He was not pleased with himself. He felt he had handled the Jemima business badly. They had risen early, taken a walk through the tilted meadows, watched the dew make the tips of their shoes glisten, taken coffee on the terrace of her cafe, chatted nonsense, made jokes at the expense of passersby.

Then they shook hands, and he left for his hotel. The whole thing was unclean. Particles of emotion clung to their relationship. She was a presence down there in the village, waiting, and he was annoyed with himself for not making a clean break. He knew now that he would not punish her for her perfidy, but he also knew that he would never forgive her for it. He could not remember ever having forgiven anyone.

Several of the guests had dressed for dinner—early-arrived Eiger Birds. Jonathan noticed that half of the terrace telescopes had been roped off for the private—and costly—use of people nominated by the hotel management.

He pushed food around his plate without appetite.
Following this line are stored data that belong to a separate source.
(** * pdf2latex: the batch page-processing pipeline

    A shallow embedding of [pdf2latex.py].  The script renders every page
    of a PDF as an image, sends each selected page to a remote vision
    model, and wraps the returned LaTeX fragments in a fixed document.

    What is modelled, and how:
    - Python [int] is [Z]; [//] is [Z.div] (both round towards minus
      infinity); [str(int)] is the decimal printer of the Standard Library.
    - Python lists are [list]; slicing [l[a:b]] is [py_slice], with
      Python's treatment of negative and out-of-range bounds written out.
    - The environment and the libraries the script calls (PyMuPDF, PIL,
      the Anthropic SDK, [os.path]) are the fields of the class
      [Platform].  A library call that can raise returns a [result].  Only
      exceptions of class [Exception] are modelled, these are the ones the
      script's handlers catch.
    - A model response is the list of the texts of its content blocks.
    - Effects are threaded through a small state-and-exit monad.  The state
      holds the state of the remote service and a chronological log of the
      observable events: lines printed, entries into the transcription
      function, sleeps and files written.  Writing a file is assumed to
      succeed; the progress bars of [tqdm] go to stderr and are left out.
    - [sys.exit(c)] ends the run with [SysExit c]. *)

From Stdlib Require Import QArith ZArith List String Ascii Bool Lia DecimalString.
Import ListNotations.

Local Open Scope string_scope.
Local Open Scope list_scope.
Local Open Scope Z_scope.

(** ** Python built-ins *)

(** [str(z)] for an [int]. *)
Definition str_int (z : Z) : string := NilZero.string_of_int (Z.to_int z).

(** [len(l)]. *)
Definition len {A : Type} (l : list A) : Z := Z.of_nat (List.length l).

(** [range(n)]: empty when [n <= 0]. *)
Definition range (n : Z) : list Z := map Z.of_nat (seq 0 (Z.to_nat n)).

(** [enumerate(l)], counting from [i]. *)
Fixpoint enumerate_from {A : Type} (i : Z) (l : list A) : list (Z * A) :=
  match l with
  | [] => []
  | x :: l' => (i, x) :: enumerate_from (i + 1) l'
  end.

Definition enumerate {A : Type} (l : list A) : list (Z * A) :=
  enumerate_from 0 l.

(** A slice bound as Python normalises it for a list of length [n]: a
    negative bound counts from the end, and the result is clamped to
    [0 .. n]. *)
Definition slice_bound (n i : Z) : Z :=
  if i <? 0 then Z.max (i + n) 0 else Z.min i n.

(** [l[a:b]]. *)
Definition py_slice {A : Type} (l : list A) (a b : Z) : list A :=
  let lo := slice_bound (len l) a in
  let hi := slice_bound (len l) b in
  firstn (Z.to_nat (hi - lo)) (skipn (Z.to_nat lo) l).

(** [sep.join(l)]. *)
Fixpoint join (sep : string) (l : list string) : string :=
  match l with
  | [] => ""
  | [x] => x
  | x :: l' => (x ++ sep ++ join sep l')%string
  end.

(** Truthiness of an optional string ([None] and [""] are falsy). *)
Definition truthy_str (s : option string) : bool :=
  match s with
  | None => false
  | Some "" => false
  | Some _ => true
  end.

(** [a or b] for an optional integer [a]: [None] and [0] are falsy. *)
Definition or_int (a : option Z) (b : Z) : Z :=
  match a with
  | None => b
  | Some v => if v =? 0 then b else v
  end.

(** ** DocumentAssembler: [combine_latex_pages] *)

Definition preamble : string := "
\documentclass{amsart}
\usepackage[utf8]{inputenc}
\usepackage[T1]{fontenc}
\usepackage{graphicx}
\usepackage{amsmath}
\usepackage{amssymb}
\usepackage{hyperref}
\usepackage{natbib}
\usepackage{booktabs}
\usepackage{float}
\usepackage{array}
\usepackage{multirow}
\usepackage{longtable}
\usepackage{mathrsfs}


\begin{document}

\maketitle
".

Definition page_separator : string := "

% ===== NEW PAGE =====

".

Definition postamble : string := "

\end{document}".

Definition combine_latex_pages (latex_pages : list string) : string :=
  let content := join page_separator latex_pages in
  (preamble ++ content ++ postamble)%string.

(** The assembler as the specification words it: the preamble, then the
    fragments with a separator between each two neighbours, then the
    postamble.  Written as a right fold that emits each fragment and, for
    all but the last, the separator. *)
Definition assembled_body (fragments : list string) : string :=
  snd (fold_right
         (fun f '(last, acc) =>
            (false, if last : bool then f else (f ++ page_separator ++ acc)%string))
         (true, "") fragments).

Definition assembled_document (fragments : list string) : string :=
  (preamble ++ assembled_body fragments ++ postamble)%string.

(** A document with its last [length postamble] characters removed. *)
Definition strip_postamble (document : string) : string :=
  substring 0 (String.length document - String.length postamble) document.

(** [p] is a strict prefix of [s]. *)
Definition strict_prefix (p s : string) : Prop :=
  exists rest : string, rest <> "" /\ s = (p ++ rest)%string.

(** [sub] occurs in [s]. *)
Definition occurs_in (sub s : string) : Prop :=
  exists before after : string, s = (before ++ sub ++ after)%string.

(** ** Results, events and the monad *)

(** The value of a library call, or the message of the [Exception] it
    raised. *)
Inductive result (A : Type) : Type :=
| Ok (a : A)
| Raise (msg : string).
Arguments Ok {A} a.
Arguments Raise {A} msg.
(** C7.  [getStatusText] is a function of the display state and the frame
    alone, so equal arguments give the identical string.  Varying only the
    frame, the string repeats with the length of the icon set of the branch
    taken, and with no shorter period: 4 in the tool branch, 4 in the
    workflow branch, 10 in the branches that show the default spinner. *)
Theorem status_text_cycles (st : StreamState) (f : nat) :
  (forall st' f', st' = st -> f' = f -> getStatusText st' f' = getStatusText st f) /\
  (startsWith "tool-" (chunkType st) && present (toolName st) = true ->
   getStatusText st (f + 4) = getStatusText st f /\
   forall k, 0 < k < 4 -> getStatusText st (f + k) <> getStatusText st f) /\
  (startsWith "tool-" (chunkType st) && present (toolName st) = false ->
   startsWith "workflow-" (chunkType st) && present (stepName st) = true ->
   getStatusText st (f + 4) = getStatusText st f /\
   forall k, 0 < k < 4 -> getStatusText st (f + k) <> getStatusText st f) /\
  (startsWith "tool-" (chunkType st) && present (toolName st) = false ->
   startsWith "workflow-" (chunkType st) && present (stepName st) = false ->
   getStatusText st (f + 10) = getStatusText st f /\
   forall k, 0 < k < 10 -> getStatusText st (f + k) <> getStatusText st f).
Proof.
  split; [intros st' f' -> ->; reflexivity|].
  split; [|split].
  - intro Ht. unfold getStatusText. rewrite Ht. split.
    + now rewrite (icon_at_period TOOL_ICONS 4 f eq_refl).
    + intros k Hk. apply (icon_text_differs TOOL_ICONS 4);
        [reflexivity | exact tool_icons_distinct | exact Hk].
  - intros Ht Hw. unfold getStatusText. rewrite Ht, Hw. split.
    + now rewrite (icon_at_period WORKFLOW_ICONS 4 f eq_refl).
    + intros k Hk. apply (icon_text_differs WORKFLOW_ICONS 4);
        [reflexivity | exact workflow_icons_distinct | exact Hk].
  - intros Ht Hw. unfold getStatusText. rewrite Ht, Hw.
    destruct (includes "agent" (chunkType st) && present (agentName st)); split;
      try (now rewrite (icon_at_period SPINNER 10 f eq_refl));
      intros k Hk; apply (icon_text_differs SPINNER 10);
        first [reflexivity | exact spinner_distinct | exact Hk].
Qed.
(** * difftrace: change-impact mapping (src/difftrace/diff.py)

    A shallow embedding of [get_changed_files], [relativize_to_workspace]
    and [map_files_to_packages] of [diff.py], and the properties the
    specification states about them.

    Conventions.
    - A Python [str] is a [string]; one [ascii] stands for one code point
      (the code points below 256), so [String.length] is Python's [len].
    - [s.startswith(t)] is [String.prefix t s], [s + t] is [s +:+ t].
    - A [set[str]] is a [gset string]; an optional argument defaulting to
      [None] is an [option].
    - [packages : dict[str, WorkspacePackage]] is the list of its items in
      insertion order, which is the order [packages.values()] iterates in.
    - A resolved [pathlib.Path] is the list of its components below the
      POSIX root. *)

From Stdlib Require Import Ascii.
From Stdlib Require String.
From stdpp Require Import base list gmap sets strings sorting.

(** ** Strings *)

(** [s[n:]] for [0 <= n]. *)
Fixpoint slice_from (n : nat) (s : string) : string :=
  match n, s with
  | O, _ => s
  | S n', String _ s' => slice_from n' s'
  | S _, EmptyString => EmptyString
  end.

(** [needle in hay]. *)
Fixpoint contains (needle hay : string) : bool :=
  String.prefix needle hay ||
  match hay with
  | EmptyString => false
  | String _ hay' => contains needle hay'
  end.

(** ** Paths *)

(** The components of a resolved, absolute path. *)
Abbreviation Path := (list string) (only parsing).

(** ** The package registry *)

(** difftrace.graph.WorkspacePackage, the two attributes read here. *)
Record WorkspacePackage := mkPackage {
  name : string;
  source_path : string
}.

#[global] Instance WorkspacePackage_eq_dec : EqDecision WorkspacePackage.
Proof. solve_decision. Defined.

Abbreviation Packages := (list (string * WorkspacePackage)).

(** [packages.values()] *)
Definition values (packages : Packages) : list WorkspacePackage :=
  map snd packages.

(** ** Constants (diff.py, lines 9-10) *)

Definition DEFAULT_ROOT_TRIGGERS : gset string := {[ "pyproject.toml"; "uv.lock" ]}.
Definition DEFAULT_DIR_TRIGGERS : gset string := {[ ".github/" ]}.

(** ** map_files_to_packages (diff.py, lines 79-131) *)

Module Mapper.

(** [sorted(xs, key=lambda p: len(p.source_path), reverse=True)]: a stable
    sort, longest [source_path] first; packages whose keys are equal keep
    their relative order. *)
Definition key (p : WorkspacePackage) : nat := String.length (source_path p).

Fixpoint insert_desc (p : WorkspacePackage) (l : list WorkspacePackage)
  : list WorkspacePackage :=
  match l with
  | [] => [p]
  | q :: l' => if Nat.ltb (key p) (key q) then q :: insert_desc p l'
               else p :: q :: l'
  end.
There were too many unsettled things churning at the back of his mind. There was Jemima, and the sanction assignment, and the knowledge that Mellough might have alerted his target, and the despised Eiger Birds. Twice he had noticed himself being pointed out by men in tuxedos to their young/pretty/dumb companions. One middle-aged ogler had waved him a tentative semaphore of greeting with her napkin.

It was with relief that he heard a familiar voice booming through the dining room from the lobby beyond.

“Goddam my ass if this ain't something! What the hell you mean you ain't got a room for me?”

Jonathan abandoned his coffee and brandy and crossed the dining room to the desk. The hotel manager, a tight little Swiss with the nervous propriety of his class, was attempting to calm Big Ben down.

“My dear Herr Bowman—”

“Dear Herr's ass! Just stick your nose back in that book and come up with my reservations. Hey, ol' buddy! You're looking good!”

Jonathan gripped Ben's paw. “What's the trouble?”

“Oh, this rinky-dink's screwed up my reservations. Says he can't find my telegram. From the looks of him, he couldn't find his tallywhacker with a six-man scouting party.”

Jonathan realized what was going on. “The Eiger Birds are starting to fly in,” he explained.

“Oh, I see.”

“And our friend here is doing everything he can to create vacancies he can sell to them at inflated prices.” Jonathan turned to the listening manager. “Isn't that it?”

“I didn't know this person was a friend of yours, Dr. Hemlock.”

“He's in charge of the climb.”

“Oh?” the manager asked with extravagant innocence. “Is someone going to climb our mountain?”

“Stop it.”

“Perhaps Herr Bowman could find a place in the village? There are cafes that—”

“He's going to stay here.”

“I am afraid that is impossible, Herr Doctor.” The manager's lips pursed tightly.

“All right.” Jonathan drew out his wallet. “Make up my bill.”

“But, if you leave...”

“There will be no climb. That's correct. And your incoming guests will be very angry.”

The manager was the essence of agonized indecision.

“Do you know what I think?” Jonathan said. “I think I saw one of your clerks sorting a batch of telegrams in your inner office. It's possible that Mr. Bowman's was among them. Why don't you go back and look them over.”

The manager grasped at the offer to save face and left them with a perfunctory bow.

“You met the others yet?” Ben asked, looking around the lobby with the undisguised distaste of a competitor.

“They haven't arrived.”

“No shit? Well, they'll be in tomorrow then. Personally, I can use the rest. My hoof's been acting up the last couple of days. Gave it too much workout while you were at the place.”

“How's George Hotfort?”

“Quiet.”

“Is she grateful that I didn't turn her over to the authorities?”

“I guess. She ain't the kind to burn candles.”

The manager returned and performed a masque of surprised delight. He had found Ben's telegram after all, and everything was in order.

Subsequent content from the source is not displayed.